When paying a visit to the facility, make sure to sit down and meet with those who potentially could be interacting with your loved one on a daily basis.

“Families considering senior living should speak with the key leadership when visiting, including the executive director, events and activities director and healthcare and nursing management to get a picture of care and service approaches,” said John Hartmayer, senior vice president of Atria Senior Living, which has locations in Forest Hills and Kew Gardens.

Facilities typically have a wide-ranging staff that your loved one will encounter in his or her everyday life. Although it may be impossible to meet the entire staff, it would be wise to sit down and speak with as many representatives as possible before making any important decisions. Nursing homes usually have health teams consisting of physicians, nurses, therapists, dieticians, social workers and service workers, as well as admissions department teams, recreational directors, volunteers and more.

“It’s also important for searching families to ask providers about quality, including their internal quality measures, not to mention the tenure of its leadership team and longevity of its staff,” said Hartmayer.

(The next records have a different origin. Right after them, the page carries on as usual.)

(** C21: a [buffered_source] over a source that delivers its stream in
    arbitrary pieces is asked for any sequence of [read] sizes the stream has
    the bytes for.  Either every [read] terminates with exactly the requested
    number of bytes, and they are consecutive slices of the stream, none lost,
    duplicated or reordered by the double buffering; or a [read] throws that
    the buffer exceeds its maximum size.  It throws only if some size is above
    a quarter of the maximum, and always if some size is above the maximum. *)
Theorem buffered_source_reads_stream (block_size maximum_size : Z) {R} `{ReadSomeSpec R}
    (d : R) (s : buffered_source R) (ns : list Z) :
  0 < block_size → maximum_size mod block_size = 0 → 2 * block_size <= maximum_size →
  maximum_size < 2 ^ 32 → source_ok d →
  new_buffered_source block_size maximum_size d = Ok s →
  Forall (Z.le 0) ns → total ns <= zlen (source_rest d) →
  (Forall (λ n, n <= maximum_size) ns ∧ ∃ bss s', read_each block_size maximum_size ns s = (Ok bss, s') ∧
    zlen <$> bss = ns ∧ concat bss = ztake (total ns) (source_rest d)) ∨
  (Exists (λ n, maximum_size / 4 < n) ns ∧ ∃ s', read_each block_size maximum_size ns s = (Throw too_large, s')).
Proof.
  intros Hb Hm H2 H32 Hd Hnew Hns Hsum.
  destruct (new_buffered_source_ok block_size maximum_size d) as (s0 & Hs0 & Hok & Hrest);
    [done..|]. rewrite Hnew in Hs0. injection Hs0 as <-. clear Hnew. rewrite -Hrest in Hsum |- *.
  clear d Hd Hrest. revert s Hok Hsum.
  induction Hns as [|n ns Hn Hns IH]; intros s Hok Hsum; simpl in *.
  { left. split; [constructor|]. exists [], s. by rewrite ztake_0. }
  pose proof (total_nonneg _ Hns).
  destruct (src_read_outcome block_size maximum_size Hb Hm H32 n s) as [(Hmax & s1 & Hr & Hok1 & Hrest)|(Hbig & s1 & E)];
    [done|lia| |right; split; [by constructor|exists s1; by rewrite /mbind /M_bind E]].
  destruct (IH s1) as [(Hall & bss & s2 & Hrs & Hl & Hc)|(Hex & s2 & E)]; [done|rewrite Hrest zlen_zdrop; lia|..].
  2: { right. split; [by apply Exists_cons_tl|]. exists s2. step_ok Hr. by rewrite /mbind /M_bind E. }
  left. split; [by constructor|]. eexists _, s2. split_and!.
  - step_ok Hr. step_ok Hrs. done.
  - rewrite fmap_cons Hl zlen_ztake //. lia.
  - rewrite /= Hc Hrest. rewrite -(ztake_zdrop n (ztake (n + total ns) _)).
    rewrite /ztake /zdrop take_take skipn_firstn_comm. f_equal; f_equal; lia.
Qed.
#[export] Instance c_pair_spec {A B} (ca : codec A) (cb : codec B) ea eb ra rb :
  CodecSpec ca ea ra → CodecSpec cb eb rb →
  CodecSpec (c_pair ca cb) (λ p, ea p.1 ++ eb p.2) (λ p, ra p.1 ∧ rb p.2).
Proof.
  intros Ha Hb. split.
  - intros S ? [x y] [? ?]. apply emits_seq;
      [by apply (ser_spec S (c := ca))|by apply (ser_spec S (c := cb))].
  - intros R ? ? ? [x y] [? ?]. eapply parses_bind; [by apply (des_spec R (c := ca))|].
    eapply parses_bind_nil; [by apply (des_spec R (c := cb))|apply parses_ret].
Qed.

#[export] Instance c_interface_property_spec :
  CodecSpec c_interface_property enc_interface_property rep_interface_property.
Proof.
  split.
  - intros S ? ip (? & ? & ? & ?). rewrite /enc_interface_property.
    apply emits_seq; [by apply (ser_spec S (c := c_u32))|].
    do 2 (apply emits_seq; [by apply (ser_spec S (c := c_string))|]).
    by apply (ser_spec S (c := c_string)).
  - intros R ? ? ? ip (? & ? & ? & ?).
    eapply parses_bind; [by apply (des_spec R (c := c_u32))|].
    eapply parses_bind; [by apply (des_spec R (c := c_string))|].
    eapply parses_bind; [by apply (des_spec R (c := c_string))|].
    eapply parses_bind_nil; [by apply (des_spec R (c := c_string))|].
    destruct ip. apply parses_ret.
Qed.

#[export] Instance c_packet_spec : CodecSpec c_packet enc_packet rep_packet.
Proof.
  split.
  - intros S ? mp (Hu & Hs & Hd & Hl). rewrite /enc_packet. simpl c_ser.
    apply emits_seq; [by apply (ser_spec S (c := c_uri))|]. apply emits_seq; [apply emits_write|].
    destruct (Z.ltb_spec 0 (mp_size mp)).
    + destruct (mp_data mp) as [d|]; simpl in *; [|rewrite zlen_nil in Hl; lia].
      rewrite (proj2 (Z.leb_le _ _)); [lia|]. rewrite ztake_all; [lia|]. apply emits_write.
    + rewrite Hd. apply emits_nil.
  - intros R ? ? ? [u n d] (Hu & Hs & Hd & Hl). cbn [mp_from mp_size mp_data] in *.
    rewrite /enc_packet. cbn [mp_from mp_size mp_data].
    eapply parses_bind; [by apply (des_spec R (c := c_uri))|].
    eapply parses_bind; [apply (des_spec R (c := c_u32)); by change (256 ^ _) with (2 ^ 32)|].
    rewrite -(app_nil_r (default [] d)). destruct (Z.ltb_spec 0 n).
    + destruct d as [d|]; simpl in *; [|rewrite zlen_nil in Hl; lia].
      eapply (parses_bind _ _ (Some d)); [|apply parses_ret].
      eapply parses_bind_nil; [|apply parses_ret]. rewrite -Hl. apply parses_read.
    + rewrite Hd. eapply (parses_bind _ _ None); apply parses_ret.
Qed.

Lemma read_elements_parses {R A : Type} `{ReadSpec R} (c : codec A) enc rep
    `{!CodecSpec c enc rep} (l : list A) :
  Forall rep l →
  parses (read_elements c (length l) : M (dstate R) (list A)) l (concat (enc <$> l)).
Proof.
  induction 1 as [|x l Hx Hl IH]; simpl; [apply parses_ret|].
  eapply parses_bind; [by apply (des_spec R (c := c))|].
  eapply parses_bind_nil; [exact IH|apply parses_ret].
Qed.

#[export] Instance c_vector_spec {A} (c : codec A) enc rep :
  CodecSpec c enc rep →
  CodecSpec (c_vector c) (enc_vector enc) (λ l, Forall rep l ∧ zlen l < 2 ^ 32).
Proof.
  intros Hc. split.
  - intros S ? l [Hl Hn]. rewrite /enc_vector. cbn [c_ser c_vector]. rewrite /u32 uwrap_small.
    { pose proof (zlen_nonneg l). rewrite /fits. lia. }
    apply emits_seq; [apply emits_write|]. apply emits_for_each.
    intros x Hx. apply (ser_spec S (c := c)). by eapply Forall_forall in Hl.
  - intros R ? ? ? l [Hl Hn]. pose proof (zlen_nonneg l).
    eapply parses_bind; [apply (des_spec R (c := c_u32)); change (256 ^ _) with (2 ^ 32); lia|].
    rewrite /zlen Nat2Z.id. by apply (read_elements_parses c enc rep).
Qed.

(** ** Theorems *)

(** C20: for every lawful sink and source and every type of the IPC protocol
    (here: a multicast packet, whose encoding contains a URI, a string, an
    integer and raw data), what the serializer writes is the reference
    encoding and reading that encoding back returns the value, consumes
    exactly its bytes and keeps the URI cache consistent. *)
Theorem packet_roundtrip {S R : Type} `{SinkSpec S} `{ReadSpec R} (mp : multicast_packet)
    (s s' : S) (d : dstate R) (rest : bytes) :
  rep_packet mp → sink_ok s → c_ser c_packet mp s = (Ok tt, s') →
  d_ok d → source_rest (d_src d) = enc_packet mp ++ rest →
  zlen (enc_packet mp) <= source_limit →
  sink_accepted s' = sink_accepted s ++ enc_packet mp ∧
  ∃ d', c_des c_packet d = (Ok mp, d') ∧ source_rest (d_src d') = rest ∧
    cache_ok (d_cache d').
Proof.
  intros Hrep Hs Hser Hd Hr Hl. split.
  - pose proof (emits_triple _ _ (sink_accepted s) (ser_spec S (c := c_packet) mp Hrep) s (conj Hs eq_refl)) as Hp.
    rewrite Hser in Hp. apply Hp.
  - destruct (des_spec R (c := c_packet) mp Hrep rest d Hd Hr Hl) as (d' & ? & [? ?] & ?).
    eauto.
Qed.

Definition sample_packet : multicast_packet :=
  {| mp_from := uri_of (str "ham:ip:239.0.0.1:5000"); mp_size := 4; mp_data := Some (str "data") |}.

Lemma sample_packet_rep : rep_packet sample_packet.
Proof.
  split; [split; [|split]|split_and!].
  - vm_compute. reflexivity.
  - apply (bool_decide_unpack _). vm_compute. exact I.
  - vm_compute. reflexivity.
  - vm_compute. discriminate.
  - vm_compute. reflexivity.
  - reflexivity.
  - vm_compute. reflexivity.
Qed.

Lemma packet_roundtrip_witness :
  ∃ s' d', c_ser c_packet sample_packet {| log_chunks := []; log_hint := 0 |} = (Ok tt, s') ∧
    sink_accepted s' = enc_packet sample_packet ∧
    c_des c_packet (Build_dstate (read_buffer_of (enc_packet sample_packet)) ∅)
      = (Ok sample_packet, d').
Proof.
  eexists. destruct (packet_roundtrip (S:=log_sink) (R:=read_buffer) sample_packet
    {| log_chunks := []; log_hint := 0 |}
    (c_ser c_packet sample_packet {| log_chunks := []; log_hint := 0 |}).2
    (Build_dstate (read_buffer_of (enc_packet sample_packet)) ∅) [] sample_packet_rep)
    as (Ha & d' & Hd & _).
  - exact I.
  - vm_compute. reflexivity.
  - split; [vm_compute; repeat split; discriminate|]. split; [done|]. vm_compute. lia.
  - vm_compute. reflexivity.
  - vm_compute. discriminate.
  - exists d'. split; [vm_compute; reflexivity|]. split; [exact Ha|exact Hd].
Defined.

(** The length lost by the reader. *)
Lemma c_str_length bs : (length (c_str bs) <= length bs)%nat ∧ (NUL ∈ bs → (length (c_str bs) < length bs)%nat).
Proof.
  induction bs as [|c bs [IHle IHlt]]; simpl; [split; [lia|set_solver]|].
  case_bool_decide as Hc; simpl; split; try lia.
  intros [Heq|Hin]%elem_of_cons; [by destruct Hc|]. specialize (IHlt Hin). lia.
Qed.

Lemma c_str_chunks_length fuel s :
  (length (c_str_chunks fuel s) <= length s)%nat ∧
  (NUL ∈ s → zlen s <= 128 * Z.of_nat fuel → (length (c_str_chunks fuel s) < length s)%nat).
Proof.
  revert s. induction fuel as [|fuel IH]; intros s.
  { simpl. split; [lia|]. intros Hin Hl. pose proof (zlen_nonneg s).
    assert (s = []) as -> by (apply zlen_zero_nil; lia). set_solver. }
  destruct s as [|c s']; [simpl; split; [lia|set_solver]|]. set (s := c :: s').
  change (c_str_chunks (S fuel) s) with (c_str (ztake 128 s) ++ c_str_chunks fuel (zdrop 128 s)).
  destruct (c_str_length (ztake 128 s)) as [H1 H2]. destruct (IH (zdrop 128 s)) as [H3 H4].
  assert (length s = length (ztake 128 s) + length (zdrop 128 s))%nat as Hs
    by (by rewrite -length_app ztake_zdrop).
  rewrite length_app. split; [lia|]. intros Hin Hl.
  rewrite -(ztake_zdrop 128 s) in Hin. apply elem_of_app in Hin as [Hin|Hin].
  - specialize (H2 Hin). lia.
  - assert (zlen (zdrop 128 s) <= 128 * Z.of_nat fuel) as Hl'.
    { revert Hl. rewrite /zlen /zdrop length_drop. lia. }
    specialize (H4 Hin Hl'). lia.
Qed.

(** A [std::string] survives serialization exactly when it contains no
    NUL byte: the reader appends every 128-byte chunk as a C string, so
    whatever follows a NUL within its chunk is dropped. *)
Theorem string_roundtrip_iff {R : Type} `{ReadSpec R} (s rest : bytes) (d : dstate R) :
  zlen s < 2 ^ 32 → d_ok d → source_rest (d_src d) = enc_string s ++ rest →
  zlen (enc_string s) <= source_limit →
  ∃ r d', c_des c_string d = (Ok r, d') ∧ source_rest (d_src d') = rest ∧
    (r = s ↔ NUL ∉ s).
Proof.
  intros Hs Hd Hr Hl. destruct (c_string_parses s Hs rest d Hd Hr Hl) as (d' & Hd' & _ & Hr').
  eexists _, d'. split; [exact Hd'|]. split; [exact Hr'|].
  pose proof (string_fuel _ (zlen_nonneg s)) as Hf. split.
  - intros Heq Hin. apply (c_str_chunks_length (S (Z.to_nat (zlen s / 128))) s) in Hin; [|exact Hf]. rewrite Heq in Hin. lia.
  - intros Hn. by apply c_str_chunks_clean.
Qed.

Lemma string_roundtrip_iff_witness :
  let s := str "ab" ++ [NUL] ++ str "cd" in
  ∃ r d', c_des c_string (Build_dstate (read_buffer_of (enc_string s)) ∅) = (Ok r, d') ∧
    r <> s.
Proof.
  intros s. destruct (string_roundtrip_iff (R:=read_buffer) s []
    (Build_dstate (read_buffer_of (enc_string s)) ∅)) as (r & d' & Hd & _ & Hi).
  - vm_compute. reflexivity.
  - split; [vm_compute; repeat split; discriminate|]. split; [done|]. vm_compute. lia.
  - vm_compute. reflexivity.
  - vm_compute. discriminate.
  - exists r, d'. split; [exact Hd|]. intros Heq. apply Hi in Heq. apply Heq.
    apply (bool_decide_unpack _). vm_compute. exact I.
Defined.
(** C1: Every function of the API but [disable_events] calls its own
    callback.  Let the callback of a function, run on the given arguments,
    end in [o] (a result, a failed requirement or an internal interface
    error).  Then the client's functor builds a request, the dispatcher of
    the answering process runs exactly that callback on exactly these
    arguments and writes one well-formed response with the id of the request,
    and the functor ends in [o]. *)
Theorem api_call_roundtrip {W S A R : Type} `{Sink S} (cbs : callbacks W) (f : api_fn A R)
    (args : A) (rid : Z) (o : outcome R) (w w' : W) (out : S) (cache client_cache : gmap bytes uri) :
  fn_id f ≠ fid_disable_events →
  tc_rep (args_of f) args → zlen (tc_enc (args_of f) args) <= default_max_write_buffer_size →
  0 <= rid < 2 ^ 32 → cache_ok cache → cache_ok client_cache →
  callback cbs f args w = (o, w') → portable (tc_enc (result_of f)) (tc_rep (result_of f)) o →
  ∃ content resp sv client_cache',
    invoke_args (tc_codec (args_of f)) args = Ok content ∧
    invoke_msg cbs (request_message f rid content) (Build_server w cache out) =
      ((message_serialize resp out).1, sv) ∧
    sv_world sv = w' ∧ sv_out sv = (message_serialize resp out).2 ∧
    rep_message resp ∧ m_type resp = message_type.sync_response ∧
    srs_req_id (view_sync_response resp) = rid ∧
    invoke_result (tc_codec (result_of f)) resp client_cache = (o, client_cache').
Proof.
  intros Hf Ha Hl Hid Hc Hcc Hcb Hp.
  destruct (rpc_roundtrip (tc_codec (args_of f)) (tc_codec (result_of f)) _ _ _ _ (tc_spec (args_of f))
    (tc_spec (result_of f)) args (callback cbs f) rid o w w' out cache client_cache Ha Hl Hid Hc Hcc Hcb Hp)
    as (content & resp & sv & cc' & H1 & H2 & Hrest).
  exists content, resp, sv, cc'. split; [done|]. split; [|exact Hrest].
  rewrite -H2 /invoke_msg /=. rewrite {1}/mbind /M_bind /=.
  assert (functor_fid (fn_id f) = fn_id f) as -> by (by destruct (fn_id f)).
  by rewrite dispatch_fn.
Qed.

(** A process that knows sockets below three and records the groups joined. *)
Definition sample_callbacks : callbacks (list (Z * bytes)) := {|
  m_get_is_img_flag := mret false; m_set_is_img_flag _ := mret tt;
  m_cr_sock_stream _ _ := mret 0; m_get_sock_ifs _ := mret [];
  m_designated_host _ _ := mret false; m_add_sock_if _ _ := mret tt; m_rm_sock_if _ _ := mret tt;
  m_set_sock_ifs _ _ := mret tt; m_neighbor_set _ := mret []; m_children_set _ _ := mret [];
  m_get_ifs := mret []; m_cr_sock := mret 0; m_rm_sock _ := mret tt; m_parent_set _ _ := mret [];
  m_group_set _ := mret []; m_set_ttl _ _ := mret tt; m_leave _ _ := mret tt;
  m_join sid group := require (sid <? 3) "No such socket" ;; modify (λ l, l ++ [(sid, uri_str group)]);
  m_enable_events := mret tt; m_disable_events := mret tt; m_get_atomic_msg_size _ := mret 0
|}.

Definition sample_join_args : Z * uri := (2, uri_of (str "ham:ip:239.0.0.1")).

Lemma sample_join_rep : tc_rep (args_of api_join) sample_join_args.
Proof.
  split; [vm_compute; split; [discriminate|reflexivity]|]. split; [by vm_compute|].
  apply (bool_decide_unpack _). by vm_compute.
Qed.

Lemma api_call_roundtrip_witness :
  ∃ content resp sv cc,
    invoke_args (tc_codec (args_of api_join)) sample_join_args = Ok content ∧
    invoke_msg sample_callbacks (request_message api_join 42 content) (Build_server [] ∅ empty_log) =
      ((message_serialize resp empty_log).1, sv) ∧
    sv_world sv = [(2, str "ham:ip:239.0.0.1")] ∧
    invoke_result (tc_codec (result_of api_join)) resp ∅ = (Ok tt, cc).
Proof.
  destruct (api_call_roundtrip (S:=log_sink) sample_callbacks api_join sample_join_args 42 (Ok tt) []
    [(2, str "ham:ip:239.0.0.1")] empty_log ∅ ∅) as (content & resp & sv & cc & H1 & H2 & H3 & _ & _ & _ & _ & H5).
  - discriminate.
  - exact sample_join_rep.
  - vm_compute. discriminate.
  - lia.
  - split; [done|]. vm_compute. lia.
  - split; [done|]. vm_compute. lia.
  - vm_compute. reflexivity.
  - split; [exact I|]. vm_compute. discriminate.
  - exists content, resp, sv, cc. split_and!; [exact H1|exact H2|exact H3|exact H5].
Defined.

Setting goals with the staff for your loved one is critical — can the facility aid, and provide the means, for your loved one to get the care he or she needs?

Hartmayer and the Atria community believe that creating a comfortable and positive environment leads to accomplishment and healing, and that the environment is a direct reflection of the staff.

“A growing body of research shows that those who live in a caring, connected environment enjoy greater health and well-being than those who are isolated,” Atria’s mission states, a vital aspect to consider when choosing a nursing home.